## INSTRUCTIONS TO FOLLOW
Beginning with the first line, please return the entries exactly through the line that contains "the marker ids used so far. *)", and leave out all later lines.

## RECORDS PROVIDED
(* ===== verification/Handler.v ===== *)
(** What the file command handlers are written in: a monad over the disk, the
    backup store and the state of the approval checker, in which a handler may
    answer early or let an exception through. *)

From stdpp Require Import base list gmap.
From Stdlib Require Import NArith ZArith Lia.
From S2P Require Import Prelude PyStr PyFloat Json Authz Policy Canonical Mutation Params SafePath.
From S2P Require Import SafeFd BackupStore.

(** ** State and environment *)

(** What [approval_checker]'s closure holds: its first result, the parameters,
    the marker ids used so far. *)
Abbreviation checker := (option (option json) * dict * used_ids)%type.
Record hst := Hst { h_disk : disk; h_store : Store; h_check : checker }.

(** What a call takes from its surroundings: [os.environ], the working
    directory, whether [/data] is a writable directory, the text of the store's
    [meta.json], the clock (as an integer rounded up, and as the two texts made of it), the random
    part of a temporary name, the current caller. *)
Record env := {
  getenv : pystr → option pystr;
  cwd : list pystr;
  data_mount : bool;
  meta_json : option (list N);
  time_now : Z;
  utc_now : pystr;
  trash_stamp : pystr;
  token_hex : pystr;
  current_caller : option Caller }.

(** ** The monad *)

Inductive outcome (A : Type) := Go (a : A) | Answer (j : json) | Throw (e : exn).
Arguments Go {A} a.
Arguments Answer {A} j.
Arguments Throw {A} e.
Definition M (A : Type) : Type := hst → outcome A * hst.
Definition mgo {A} (a : A) : M A := λ s, (Go a, s).
Definition mbind_ {A B} (m : M A) (f : A → M B) : M B :=
  λ s, match m s with
       | (Go a, s') => f a s'
       | (Answer j, s') => (Answer j, s')
       | (Throw e, s') => (Throw e, s')
       end.
Notation "'let%' x ':=' m 'in' k" := (mbind_ m (λ x, k))
  (at level 10, x pattern, m at level 100, k at level 200) : res_scope.
Definition answer {A} (j : json) : M A := λ s, (Answer j, s).
Definition throw {A} (e : exn) : M A := λ s, (Throw e, s).
(** [if not b: return j] *)
Definition require (b : bool) (j : json) : M unit := if b then mgo tt else answer j.
(** An exception that is not caught. *)
Definition lift {A} (r : res A) : M A := λ s, (match r with Ret a => Go a | Raise e => Throw e end, s).
Definition disk_read {A} (f : disk → A) : M A := λ s, (Go (f (h_disk s)), s).
Definition store_read {A} (f : Store → A) : M A := λ s, (Go (f (h_store s)), s).
Definition disk_step {A} (f : disk → A * disk) : M A :=
  λ s, let '(a, d) := f (h_disk s) in (Go a, Hst d (h_store s) (h_check s)).
Definition store_step {A} (f : Store → A * Store) : M A :=
  λ s, let '(a, t) := f (h_store s) in (Go a, Hst (h_disk s) t (h_check s)).

(** The result of a handler, and the state after it. *)
Definition run (m : M json) (s : hst) : res json * hst :=
  match m s with
  | (Go j, s') | (Answer j, s') => (Ret j, s')
  | (Throw e, s') => (Raise e, s')
  end.

(** [strict_keys_error] at the start of a handler. *)
Definition strict (params : dict) (allowed nullable : gset pystr) : M unit :=
  match strict_keys_error params allowed nullable with
  | Some invalid => answer invalid
  | None => mgo tt
  end.
(** [approved()], of the checker of [command]; a denial is the answer. *)
Definition approved (e : env) (command : pystr) : M (option json) :=
  λ s, let '(r, c) := checker_call (current_caller e) (time_now e) command (h_check s) in
       (Go r, Hst (h_disk s) (h_store s) c).
Definition gate (e : env) (command : pystr) (needed : bool) : M unit :=
  if needed then
    let% denied := approved e command in
    match denied with Some d => answer d | None => mgo tt end
  else mgo tt.
(** The checker a handler makes: no result yet. *)
Definition fresh_checker (params : dict) (used : used_ids) : checker := (None, params, used).

(** ** Modes *)

Definition _is_addon_mode (e : env) : bool :=
  match getenv e "SUPERVISOR_TOKEN" with
  | Some (_ :: _) => true
  | _ => data_mount e
  end.
Definition allowed_roots_for_env (e : env) (d : disk) : res (list path) :=
  allowed_roots (getenv e) (links_of d) (cwd e) (_is_addon_mode e).

(** [_error] with extra fields. *)
Definition error_with (code message : pystr) (extra : dict) : json :=
  JDict (fold_left (λ d kv, dset kv.1 kv.2 d) extra
           [("ok", JBool false); ("error", JStr code); ("message", JStr message)]).

(** ** Facts *)

Lemma mbind_inv {A B} (m : M A) (f : A → M B) s o s' :
  mbind_ m f s = (o, s') →
  (∃ a s1, m s = (Go a, s1) ∧ f a s1 = (o, s')) ∨
  (∃ j, m s = (Answer j, s') ∧ o = Answer j) ∨ (∃ x, m s = (Throw x, s') ∧ o = Throw x).
Proof. unfold mbind_. destruct (m s) as [[a|j|x] s1]; naive_solver. Qed.

(** A step that leaves the disk and the store alone. *)
Definition still (s s' : hst) : Prop := h_disk s' = h_disk s ∧ h_store s' = h_store s.
#[global] Instance still_preorder : PreOrder still.
Proof. split; [done|]. intros a b c [? ?] [? ?]. split; congruence. Qed.
Definition quiet {A} (m : M A) : Prop := ∀ s, still s (m s).2.

Lemma quiet_go {A} (a : A) : quiet (mgo a). Proof. done. Qed.
Lemma quiet_answer {A} j : quiet (A := A) (answer j). Proof. done. Qed.
Lemma quiet_throw {A} x : quiet (A := A) (throw x). Proof. done. Qed.
Lemma quiet_lift {A} (r : res A) : quiet (lift r). Proof. done. Qed.
Lemma quiet_require b j : quiet (require b j). Proof. by destruct b. Qed.
Lemma quiet_disk_read {A} (f : disk → A) : quiet (disk_read f). Proof. done. Qed.
Lemma quiet_store_read {A} (f : Store → A) : quiet (store_read f). Proof. done. Qed.
Lemma quiet_strict p a n : quiet (strict p a n).
Proof. unfold strict. by destruct (strict_keys_error p a n). Qed.
Lemma quiet_approved e c : quiet (approved e c).
Proof. intros s. unfold approved. by destruct (checker_call _ _ _ _). Qed.
Lemma quiet_bind {A B} (m : M A) (f : A → M B) : quiet m → (∀ a, quiet (f a)) → quiet (mbind_ m f).
Proof.
  intros Hm Hf s. unfold mbind_. specialize (Hm s). destruct (m s) as [[a|j|x] s1]; [|done..].
  etrans; [exact Hm|apply Hf].
Qed.
Lemma quiet_gate e c b : quiet (gate e c b).
Proof.
  unfold gate. destruct b; [|done]. apply quiet_bind; [apply quiet_approved|]. by intros [?|].
Qed.
#[export] Hint Resolve quiet_go quiet_answer quiet_throw quiet_lift quiet_require quiet_disk_read
  quiet_store_read quiet_strict quiet_approved quiet_gate quiet_bind : py.

(** A quiet step at the head of a handler: it goes on, or nothing has changed. *)
Lemma quiet_inv {A B} (m : M A) (f : A → M B) s o s' :
  quiet m → mbind_ m f s = (o, s') →
  (∃ a s1, m s = (Go a, s1) ∧ still s s1 ∧ f a s1 = (o, s')) ∨ (still s s' ∧ ∀ b, o ≠ Go b).
Proof.
  intros Hq [(a & s1 & Hm & Hf)|[(j & Hm & ->)|(x & Hm & ->)]]%mbind_inv;
    specialize (Hq s); rewrite Hm in Hq; [left; eauto|by right..].
Qed.
Lemma still_trans a b c : still a b → still b c → still a c.
Proof. apply transitivity. Qed.
Ltac still_chain := solve [reflexivity | eauto 12 using still_trans].
(** [qstep H a s Hm Hs] goes past such a step; where the handler has ended, the
    goal's first half says that nothing has changed. *)
Ltac qstep H a s Hm Hs :=
  apply quiet_inv in H as [(a & s & Hm & Hs & H)|H];
  [|left; destruct H; split; [still_chain|assumption]|solve [auto 10 with py]].
Example write_protected_needs_approval_witness :
  (consume_approval_marker None 10 "fs.write" [] approved_params []).1.1 = None.
Proof.
  destruct (handle_fs_write addon_env approved_params (demo_world approved_params)) as [o s'] eqn:E.
  assert (Hb : bool_decide (h_disk (handle_fs_write addon_env approved_params
                 (demo_world approved_params)).2 !! demo_loc = demo_disk !! demo_loc) = false)
    by (vm_compute; reflexivity).
  rewrite E in Hb. apply bool_decide_eq_false in Hb.
  apply (write_protected_needs_approval addon_env approved_params [] demo_disk empty_store o s'
           demo_loc demo_disk_wf demo_sound E Hb).
  by left.
Defined.

Definition share_params (content : pystr) : dict :=
  [("path"%py, JStr "/share/n"); ("content"%py, JStr content)].
(** A disk where the file to be overwritten, and then restored, is. *)
Definition full_disk : disk := <[["share"%py; "n"%py] := File [104; 105]%N]> demo_disk.
Definition full_world (params : dict) : hst := Hst full_disk empty_store (fresh_checker params []).
Definition restore_params : dict := [("path"%py, JStr "/share/n"); ("version"%py, JInt (-1))].

Lemma full_disk_wf : disk_wf full_disk.
Proof. apply disk_wfb_spec. by vm_compute. Qed.
Lemma full_sound : sound_roots addon_env full_disk.
Proof. apply addon_sound. by vm_compute. Qed.

Example write_outcome_witness :
  let run := handle_fs_write addon_env (share_params "new") (full_world (share_params "new")) in
  let target := ["share"%py; "n"%py] in
  (∃ content, decoded (share_params "new") content ∧ h_disk run.2 = <[target := File content]> full_disk) ∧
  ∃ b v, node_at full_disk target = Some (File b) ∧
    capture (utc_now addon_env) "/share/n" b "direct" "write" "agent" empty_store = (Ret v, h_store run.2).
Proof.
  intros run target.
  assert (Hgo : match run.1 with Go _ => true | _ => false end = true) by (vm_compute; reflexivity).
  subst run. destruct (handle_fs_write addon_env (share_params "new") (full_world (share_params "new")))
    as [o s'] eqn:E. cbn [fst snd] in *.
  assert (Hp : param_path (share_params "new") = "/share/n") by (vm_compute; reflexivity).
  assert (Ht : parts (path_of "/share/n") = target) by (vm_compute; reflexivity).
  destruct (write_outcome addon_env (share_params "new") (full_world (share_params "new")) o s'
              full_disk_wf full_sound E) as [_ H].
  destruct o as [j| |]; [|discriminate Hgo..].
  cbv zeta in H. rewrite Hp, Ht in H. destruct H as (content & Hd & _ & Hdisk & Hst).
  split; [exists content; split; [exact Hd|exact Hdisk]|].
  destruct Hst as [[_ Hno]|Hst]; [|exact Hst].
  exfalso. refine (Hno [104; 105]%N _). vm_compute. reflexivity.
Defined.

Example restore_protected_needs_approval_witness :
  let ps := [("path"%py, JStr "/config/a.yaml"); ("version"%py, JInt (-1))] in
  let params := ps ++ [(APPROVAL_PARAM, marker_of "fs.restore" ps "m1" 20)] in
  let st := (capture "t" "/config/a.yaml" [98]%N "direct" "write" "agent" empty_store).2 in
  let s' := (handle_fs_restore addon_env params (Hst demo_disk st (fresh_checker params []))).2 in
  (consume_approval_marker None 10 "fs.restore" [] params []).1.1 = None ∨
  ∃ d' l, follow addon_env d' (_trash_dir addon_env) = inr l ∧ is_Some (below l demo_loc) ∧
    d' !! demo_loc = demo_disk !! demo_loc ∧
    h_disk s' = (purge_trash_entries_for addon_env (param_path params) d').2.
Proof.
  intros ps params st s'. subst s'.
  destruct (handle_fs_restore addon_env params (Hst demo_disk st (fresh_checker params []))) as [o s'] eqn:E.
  assert (Hb : bool_decide (h_disk (handle_fs_restore addon_env params
                 (Hst demo_disk st (fresh_checker params []))).2 !! demo_loc = demo_disk !! demo_loc) = false)
    by (vm_compute; reflexivity).
  rewrite E in Hb. apply bool_decide_eq_false in Hb.
  apply (restore_protected_needs_approval addon_env params [] demo_disk st o s'
           demo_loc demo_disk_wf demo_sound E Hb).
  by left.
Defined.

Example write_then_restore_witness :
  let w := handle_fs_write addon_env (share_params "new") (full_world (share_params "new")) in
  let r := handle_fs_restore addon_env restore_params
             (Hst (h_disk w.2) (h_store w.2) (fresh_checker restore_params [])) in
  ∃ c, (c = [104; 105]%N ∨ sha256_collision c [104; 105]%N) ∧
    h_disk r.2 !! parts (path_of "/share/n") = Some (File c).
Proof.
  intros w r. subst w.
  set (s0 := full_world (share_params "new")) in *.
  assert (Hgo : match (handle_fs_write addon_env (share_params "new") s0).1 with Go _ => true | _ => false end = true)
    by (vm_compute; reflexivity).
  assert (Hgo2 : match r.1 with Go _ => true | _ => false end = true) by (vm_compute; reflexivity).
  subst r.
  assert (Hsound : forallb (good_rootb (h_disk (handle_fs_write addon_env (share_params "new") s0).2))
                     (map path_of ADDON_ALLOWED_ROOTS) = true) by (vm_compute; reflexivity).
  assert (Htrash : ∀ c, follow addon_env
            (<[parts (path_of "/share/n") := File c]> (h_disk (handle_fs_write addon_env (share_params "new") s0).2))
            (_trash_dir addon_env) = inl ENOENT) by (intros c; vm_compute; reflexivity).
  destruct (handle_fs_write addon_env (share_params "new") s0) as [o1 s1] eqn:E1.
  cbn [fst snd] in *.
  destruct o1 as [j1| |]; [|discriminate Hgo..].
  destruct (handle_fs_restore addon_env restore_params
              (Hst (h_disk s1) (h_store s1) (fresh_checker restore_params []))) as [o2 s3] eqn:E2.
  cbn [fst snd] in Hgo2. destruct o2 as [j2| |]; [|discriminate Hgo2..]. cbn [fst snd].
  apply (write_then_restore [] addon_env (share_params "new") s0 j1 s1 addon_env restore_params
           (Hst (h_disk s1) (h_store s1) (fresh_checker restore_params [])) j2 s3 [104; 105]%N []).
  - apply disk_wfb_spec. vm_compute. reflexivity.
  - apply addon_sound. vm_compute. reflexivity.
  - apply addon_sound. exact Hsound.
  - exact E1.
  - exact E2.
  - reflexivity.
  - reflexivity.
  - reflexivity.
  - exists s0, s0. reflexivity.
  - apply empty_store_ok.
  - apply valid_literal. vm_compute. reflexivity.
  - eexists. split; [reflexivity|]. by split.
  - split; [apply JsonFlat.scalars_spec; vm_compute; reflexivity|].
    split; [apply JsonFlat.scalars_spec; vm_compute; reflexivity|].
    split; [apply JsonFlat.scalars_spec; vm_compute; reflexivity|].
    split; [by left|apply demo_small].
  - vm_compute. reflexivity.
  - vm_compute. reflexivity.
  - vm_compute. reflexivity.
  - intros c l Hl. change (<[_ := _]> _) with (<[parts (path_of "/share/n") := File c]> (h_disk s1)) in Hl.
    rewrite (Htrash c) in Hl. discriminate.
Defined.

(** Only the text of the path as given is asked for [.storage]: with an approval
    for it, a spelling of the same location with an extra slash is written. *)
Theorem storage_spelling_is_written :
  let storage p := [("path"%py, JStr p); ("content"%py, JStr "x")] in
  let params p := storage p ++ [(APPROVAL_PARAM, marker_of "fs.write" (storage p) "m1" 20)] in
  let d := <[["config"%py; ".storage"%py] := Dir]> demo_disk in
  let run p := handle_fs_write addon_env (params p) (Hst d empty_store (fresh_checker (params p) [])) in
  let loc := ["config"%py; ".storage"%py; "auth"%py] in
  (run "/config/.storage/auth").1 = Answer storage_readonly ∧
  h_disk (run "/config//.storage/auth").2 !! loc = Some (File "x").
Proof. split; vm_compute; reflexivity. Qed.

(** The store's own directory is an unprotected part of an allowed root: without
    any approval a log of the store can be overwritten. *)
Theorem store_is_not_protected :
  let d := <[["share"%py; "openclaw-backups"%py] := Dir]>
             (<[["share"%py; "openclaw-backups"%py; "index"%py] := Dir]> demo_disk) in
  let params := [("path"%py, JStr "/share/openclaw-backups/index/%2Fconfig%2Fa.yaml.jsonl");
                 ("content"%py, JStr [])] in
  h_disk (handle_fs_write addon_env params (Hst d empty_store (fresh_checker params []))).2
    !! ["share"%py; "openclaw-backups"%py; "index"%py; "%2Fconfig%2Fa.yaml.jsonl"%py] = Some (File []).
Proof. vm_compute. reflexivity. Qed.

## RESULT OF THE TASK
(* ===== verification/Handler.v ===== *)
(** What the file command handlers are written in: a monad over the disk, the
    backup store and the state of the approval checker, in which a handler may
    answer early or let an exception through. *)

From stdpp Require Import base list gmap.
From Stdlib Require Import NArith ZArith Lia.
From S2P Require Import Prelude PyStr PyFloat Json Authz Policy Canonical Mutation Params SafePath.
From S2P Require Import SafeFd BackupStore.

(** ** State and environment *)

(** What [approval_checker]'s closure holds: its first result, the parameters,
    the marker ids used so far. *)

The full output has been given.